The Navarrese Asier Aguirre has been the winner of the first edition of the ‘Bizkaia PGAe Open’, the sixth round of the PGA Spain Circuit played in the public course of the Meaztegi Golf de La Arboleda (Bilbao) resolved in a fast-paced final after five playoff holes for decide the winner.
Asier Aguirre, results
Aguirre has achieved his first victory as a professional after beating Gerard Piris and Antonio Hortal in the tiebreaker, the three tied with 203 strokes (-13) after the three rounds of this tournament in which 122 golfers have taken part.
Piris, from Lleida, was the first to be left out of the race for victory. Subsequently, Aguirre and Hortal from Madrid played four heads-up holes on the 18th to tie the tie and the final victory fell to the young player from Pamplona thanks to a birdie.
Bilbao is a city in northern Spain of approximately 350,000 inhabitants (950,000 in the metropolitan area), capital from the province of Biscay and the comarca of Greater Bilbao. It is the most important city of the autonomous community of the Basque Country and the North of the Iberian Peninsula.
It is the tenth largest city in Spain6 and one of its main economic centres. It is located at the estuary of the Nervion river. The official name of the city is Bilbao, a name known in most languages of the world. The Academy of the Basque language decides among the two existing ones in Basque, Bilbao and Bilbo, that the historical name in Basque is Bilbo, while maintaining the official character Bilbao7.

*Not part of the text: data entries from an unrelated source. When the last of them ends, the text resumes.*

(** * Tienda Aurelion - Consultor de Documentacion: a verification development

    A shallow embedding of [ProgramaInteractivo.py] and the proofs of its
    documented properties.

    Conventions of the embedding.
    - A Python [str] is a list of characters, [str := list ascii]; a value of
      [ascii] stands for the code point of the same number, so the texts
      covered are those over U+0000..U+00FF.  On that range [str.splitlines],
      [str.strip], [str.lower], the [\s] class and the case-insensitive
      comparison of [re] are written out in full below.
    - A Python [int] is a [Z]; [len] is [Z.of_nat (length _)].
    - Code that can raise returns an [outcome]; loops that Python runs with
      [while] take fuel, and running out of it is the outcome [OutOfFuel].
    - Code that talks to the user runs on a [console]: the lines typed, in
      order, and what has been printed and asked so far.  [ask_int] takes
      one line typed for each turn of its loop, so it needs no fuel; when no
      line is left, [input] raises [EOFError].
    - [os.path] is [posixpath]. *)

From Stdlib Require Import Ascii String.
From Stdlib Require Import ZArith List Bool Lia Sorted Permutation DecimalString.
Import ListNotations.

Local Open Scope Z_scope.
Local Open Scope list_scope.

(** ** Python strings *)

Definition str : Type := list ascii.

Although the term Bilbo does not appear in ancient documents, in William Shakespeare’s The Merry Wives of Windsor there is a reference to a sword, probably made of Biscayan iron, called “bilbo” — in plural and in English bilboes — which might suggest that this word has been in use since at least the sixteenth century.

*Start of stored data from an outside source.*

(** * Geospatial matching and coordination: a shallow embedding

    The TypeScript sources of the dashboard and the coordination engine
    described by the design document are embedded as Rocq functions.

    Numbers.  A JavaScript [number] that goes through [Math.sin],
    [Math.cos], [Math.sqrt] or [Math.atan2] is modelled as a real number
    (rounding, NaN and the infinities are outside the model); a number that
    is only compared with constants (a severity, an earthquake magnitude) is
    modelled as a rational, so that the code can be run. *)

From Stdlib Require Import String.
From Stdlib Require Import Reals Lra Lia ZArith QArith Qround List Bool Arith.
From Stdlib Require Import Permutation Sorted.
From Stdlib Require Lqa.
From Stdlib Require DecimalString.
Import ListNotations.

(** ** GeoMath: the Haversine helper of the SOS socket hook *)

Module GeoMath.
Local Open Scope R_scope.

(** [Math.atan2(y, x)] on finite arguments, quadrant by quadrant. *)
Definition atan2 (y x : R) : R :=
  if Rlt_dec 0 x then atan (y / x)
  else if Rlt_dec x 0 then
         (if Rle_dec 0 y then atan (y / x) + PI else atan (y / x) - PI)
       else if Rlt_dec 0 y then PI / 2
            else if Rlt_dec y 0 then - (PI / 2)
                 else 0.

(** [function toRad(deg) { return deg * (Math.PI / 180); }] *)
Definition toRad (deg : R) : R := deg * (PI / 180).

There is no consensus among historians on the origin of the city’s name. The engineer Evaristo de Churruca (es) assures that it is Basque custom to call a place according to its situation. According to him, Bilbao results from the union of the Basque words for river and cove: Bil-Ibaia-Bao. Similarly, historian Javier Tusell argues that Bilbao is an evolution of beautiful ford (bello vado in Spanish).